Lemma bounded_add table entry :
  table_bounded table → admitted table entry → table_bounded (addEntry table entry).
Proof.
  intros Hb Hadm. pose proof Hb as [Hn Hl He Hc]. pose proof Hadm as (Hnew & Hid & How & Hk & Hlt). split.
  - intros ptr Hp. cbn in *. rewrite lookup_insert_ne by lia. apply Hn. lia.
  - done.
  - intros id ptr. cbn. intros [[<- <-]|[Hne Hin]]%lookup_insert_Some.
    + split; [done|]. eexists. by rewrite lookup_insert_eq.
    + destruct (He _ _ Hin) as (? & st & Hst & ?). split; [done|]. exists st. rewrite lookup_insert_ne; [done|].
      intros <-. rewrite Hn in Hst by done. done.
  - intros owner kind. rewrite count_add by done.
    change (limitFor (addEntry table entry) kind) with (limitFor table kind).
    destruct (countsFor _ _ _ (tb_next table)) eqn:Hcf; cbn [b2n]; [|specialize (Hc owner kind); lia].
    eapply countsFor_true in Hcf as (H1 & H2 & H3); [|cbn; apply lookup_insert_eq]. cbn in H1, H2, H3.
    rewrite (limitFor_class _ _ _ (eq_sym H3)), <- H3.
    assert (ownerKindCountLocked table owner (kindClassFor (en_Kind entry)) =
            ownerKindCountLocked table (en_Owner entry) (kindClassFor (en_Kind entry))) as ->; [|lia].
    unfold ownerKindCountLocked. f_equal. apply count_ext. intros. by apply countsFor_owner.
Qed.

Lemma bounded_remove table entries' :
  table_bounded table → entries' ⊆ tb_entries table →
  table_bounded (mkTable entries' (tb_limits table) (tb_heap table) (tb_next table)).
Proof.
  intros [Hn Hl He Hc] Hsub. split; [done|done| |].
  - intros id ptr Hid. apply He. by eapply lookup_weaken.
  - intros owner kind. etrans; [|apply (Hc owner kind)]. unfold ownerKindCountLocked.
    apply Nat2Z.inj_le. etrans; [|by apply count_subseteq]. by apply Nat.eq_le_incl, count_ext.
Qed.

Lemma bounded_set table ptr st st' :
  table_bounded table → tb_heap table !! ptr = Some st → es_entry st' = es_entry st →
  table_bounded (set_entry table ptr st').
Proof.
  intros [Hn Hl He Hc] Hst Heq. split; cbn.
  - intros q Hq. rewrite lookup_insert_ne; [by apply Hn|]. intros ->. rewrite Hn in Hst; done.
  - done.
  - intros id q Hid. destruct (He _ _ Hid) as (? & sq & Hsq & ?). split; [done|].
    destruct (decide (ptr = q)) as [<-|Hne]; [|exists sq; by rewrite lookup_insert_ne].
    simplify_eq. exists st'. rewrite lookup_insert_eq, Heq. done.
  - intros owner kind. etrans; [|apply (Hc owner kind)]. unfold ownerKindCountLocked. cbn.
    apply Nat2Z.inj_le, Nat.eq_le_incl, count_ext. intros id q _. unfold countsFor. cbn.
    destruct (decide (ptr = q)) as [<-|Hne]; [by rewrite lookup_insert_eq, Hst, Heq|by rewrite lookup_insert_ne].
Qed.

Lemma bounded_change table table' md : table_bounded table → table_change table table' md → table_bounded table'.
Proof. intros Hb []; [done|done|by apply bounded_add|by apply bounded_remove]. Qed.

Lemma bounded_act c table p md table' p' :
  table_bounded table → ok md p → act c table p = Some (table', p') → table_bounded table'.
Proof.
  intros Hb Hok Hact.
  destruct p as [r|f|ptr f|ptr m k|ptr m k|ptr m k|k|ptr owner k|ptr k]; cbn [act] in Hact; try by simplify_eq.
  { inversion Hok as [|f' Hf' _| | | | | | | | | |]; subst.
    destruct (Hf' _ _ _ _ Hact) as (md' & Hch & _). by eapply bounded_change. }
  all: destruct (tb_heap table !! ptr) as [st|] eqn:Hst; [|done]; cbn [mbind option_bind] in Hact.
  all: repeat case_match; simplify_eq; by eapply bounded_set.
Qed.

Lemma bounded_initial s : sys_initial s → table_bounded (sy_table s).
Proof.
  intros [Hnew _].
  assert (∃ limits, sy_table s = mkTable ∅ limits ∅ 0 ∧
    (0 ≤ lm_FileHandles limits ∧ 0 ≤ lm_Connections limits ∧ 0 ≤ lm_WatchesListeners limits)%Z)
    as (limits & -> & Hl).
  { destruct Hnew as [[max H]|[limits H]].
    - unfold NewTable in H. destruct (Z.leb_spec max 0); [done|]. injection H as <-. eexists. split; [done|cbn; lia].
    - unfold NewTableWithLimits in H. destruct (Limits_valid limits) eqn:Hv; [|done]. injection H as <-.
      eexists. split; [done|]. unfold Limits_valid in Hv.
      rewrite !andb_true_iff, !Z.leb_le in Hv.
      unfold MinimumFileHandles, MinimumConnections, MinimumWatchesListeners in Hv. lia. }
  assert (∀ kind, (0 ≤ limitFor (mkTable ∅ limits ∅ 0) kind)%Z) as Hlim
    by (intros kind; unfold limitFor; case_match; cbn; lia).
  by split.
Qed.

(** the limits of the table: in every reachable state, for every plugin
    and resource scope, the open handles of each class of kinds are at most the
    limit of the class; every handle is a number from 1 to 2^63-1 and names the
    entry that carries it, which has a valid owner and kind. *)
Theorem resource_table_limits s :
  reachable sys_initial SysStep s →
  (∀ owner kind, (ownerKindCountLocked (sy_table s) owner (kindClassFor kind) ≤
                  limitFor (sy_table s) kind)%Z) ∧
  ∀ id ptr, tb_entries (sy_table s) !! id = Some ptr →
    (0 < id < 2 ^ 63)%Z ∧ ∃ st, tb_heap (sy_table s) !! ptr = Some st ∧ en_ID (es_entry st) = id ∧
      Owner_valid (en_Owner (es_entry st)) = true ∧ validKind (en_Kind (es_entry st)) = true.
Proof.
  intros Hr. assert (table_bounded (sy_table s)) as [_ _ ? ?]; [|done].
  assert ((∃ modes, sys_inv s modes) ∧ table_bounded (sy_table s)) as [_ ?]; [|done].
  revert s Hr. apply (reachable_invariant _ _ (λ s, (∃ modes, sys_inv s modes) ∧ table_bounded (sy_table s))).
  - intros s Hs. split; [apply sys_reachable_inv; by exists s|by apply bounded_initial].
  - intros s s' [[modes Hinv] Hb] Hstep. split.
    + destruct Hstep; [exists (<[t := Free []]> modes); by apply call_inv|by eapply act_inv].
    + destruct Hstep; [done|]. cbn in *. destruct (si_threads _ _ Hinv _ _ H) as (md & _ & Hok).
      by eapply bounded_act.
Qed.

(** ** Results *)

(** The results a method may return, whatever the flags and contexts it meets,
    when the tables it meets and the results of the calls of the resource are
    admissible. *)
Inductive returns (tab : Table → Prop) (adm : CallResult → Prop) : Prog → IOResult → Prop :=
| returns_ret r : returns tab adm (Ret r) r
| returns_section f c table table' p r :
    tab table → f c table = Some (table', p) → returns tab adm p r → returns tab adm (Section_ f) r
| returns_state ptr f b r : returns tab adm (f b).2 r → returns tab adm (StateSection ptr f) r
| returns_lock ptr m k r : returns tab adm k r → returns tab adm (Lock ptr m k) r
| returns_unlock ptr m k r : returns tab adm k r → returns tab adm (Unlock ptr m k) r
| returns_wait ptr m k r : returns tab adm k r → returns tab adm (LockUnlock ptr m k) r
| returns_ctx k e r : returns tab adm (k e) r → returns tab adm (CtxDone k) r
| returns_call ptr owner k c r : adm c → returns tab adm (k c) r → returns tab adm (Call ptr owner k) r
| returns_close ptr k e r : returns tab adm (k e) r → returns tab adm (CloseResource ptr k) r.

(** Nothing that a goroutine can do is left out. *)
Lemma returns_act tab adm c table p table' p' r :
  tab table → adm (ch_call c) → act c table p = Some (table', p') → returns tab adm p' r → returns tab adm p r.
Proof.
  intros Htab Hadm Hact Hr. destruct p as [r'|f|ptr f|ptr m k|ptr m k|ptr m k|k|ptr owner k|ptr k]; cbn [act] in Hact.
  - done.
  - by eapply returns_section.
  - destruct (tb_heap table !! ptr) as [st|]; [|done]. cbn [mbind option_bind] in Hact.
    apply (returns_state _ _ _ _ (es_closed st)). destruct (f (es_closed st)). by simplify_eq.
  - destruct (tb_heap table !! ptr); [|done]. cbn [mbind option_bind] in Hact. case_match; simplify_eq. by constructor.
  - destruct (tb_heap table !! ptr); [|done]. cbn [mbind option_bind] in Hact. simplify_eq. by constructor.
  - destruct (tb_heap table !! ptr); [|done]. cbn [mbind option_bind] in Hact. case_match; simplify_eq. by constructor.
  - simplify_eq. by econstructor.
  - simplify_eq. by econstructor.
  - destruct (tb_heap table !! ptr); [|done]. cbn [mbind option_bind] in Hact. simplify_eq. by econstructor.
Qed.

Lemma returns_fail tab adm e r : returns tab adm (fail e) r → r = mkIO 0 0 (Some e).
Proof. inversion 1. done. Qed.

Lemma returns_return tab adm ptr m r r' : returns tab adm (return_ ptr m r) r' → r' = r.
Proof. inversion 1 as [| | | |? ? ? ? H'| | | |]; subst. by inversion H'. Qed.

Lemma returns_isClosed tab adm ptr k r : returns tab adm (isClosed ptr k) r → ∃ b, returns tab adm (k b) r.
Proof. inversion 1; subst. eauto. Qed.

Lemma returns_closing tab adm ptr k r (P : IOResult → Prop) :
  (∀ e, returns tab adm (k e) r → P r) → returns tab adm (close ptr k) r → P r.
Proof.
  intros Hk H. inversion H as [| |? ? b ? H'| | | | | |]; subst. destruct b; cbn in H'; [by eapply Hk|].
  do 5 (inversion H' as [| | | | |? ? ? ? H''|? ? ? H''|? ? ? ? ? ? H''|? ? ? ? H'']; subst; clear H'; rename H'' into H').
  by eapply Hk.
Qed.

(** What an operation returns: a failed acquisition, or what its body does. *)
Lemma returns_acquireMode tab adm id owner mode control k r (P : IOResult → Prop) :
  (∀ e, P (mkIO 0 0 (Some e))) → (∀ table ptr st m, tab table → tb_heap table !! ptr = Some st →
     returns tab adm (k ptr (es_entry st) m) r → P r) →
  returns tab adm (acquireMode id owner mode control k) r → P r.
Proof.
  intros He Hk H. inversion H as [|f c table table' p ? Htab Hf Hr| | | | | | |]; subst. clear H.
  destruct (tb_entries table !! id) as [ptr|]; [|simplify_eq; by apply returns_fail in Hr as ->].
  destruct (tb_heap table !! ptr) as [st|] eqn:Hst; [|done]. cbn [mbind option_bind] in Hf.
  destruct (Owner_matches _ _); cbn [negb] in Hf.
  - simplify_eq. inversion Hr as [| | |? ? ? ? Hr'| | | | |]; subst.
    apply returns_isClosed in Hr' as [[] Hr']; [|by eapply Hk].
    inversion Hr' as [| | | |? ? ? ? Hr''| | | |]; subst. by apply returns_fail in Hr'' as ->.
  - destruct (Owner_samePrincipal _ _); simplify_eq; [|by apply returns_fail in Hr as ->].
    eapply returns_closing; [|exact Hr]. by intros e ->%returns_fail.
Qed.

Lemma acquire_results tab adm id owner write k r (P : IOResult → Prop) :
  (∀ e, P (mkIO 0 0 (Some e))) →
  (∀ table ptr st m, tab table → tb_heap table !! ptr = Some st →
     returns tab adm (k ptr (es_entry st) m) r → P r) →
  returns tab adm (acquire id owner write k) r → P r.
Proof. apply returns_acquireMode. Qed.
──────────
Exercise objective => Only a number is wanted here: the tally of lines in the entries that include the word "Hadm".

Task solution => 2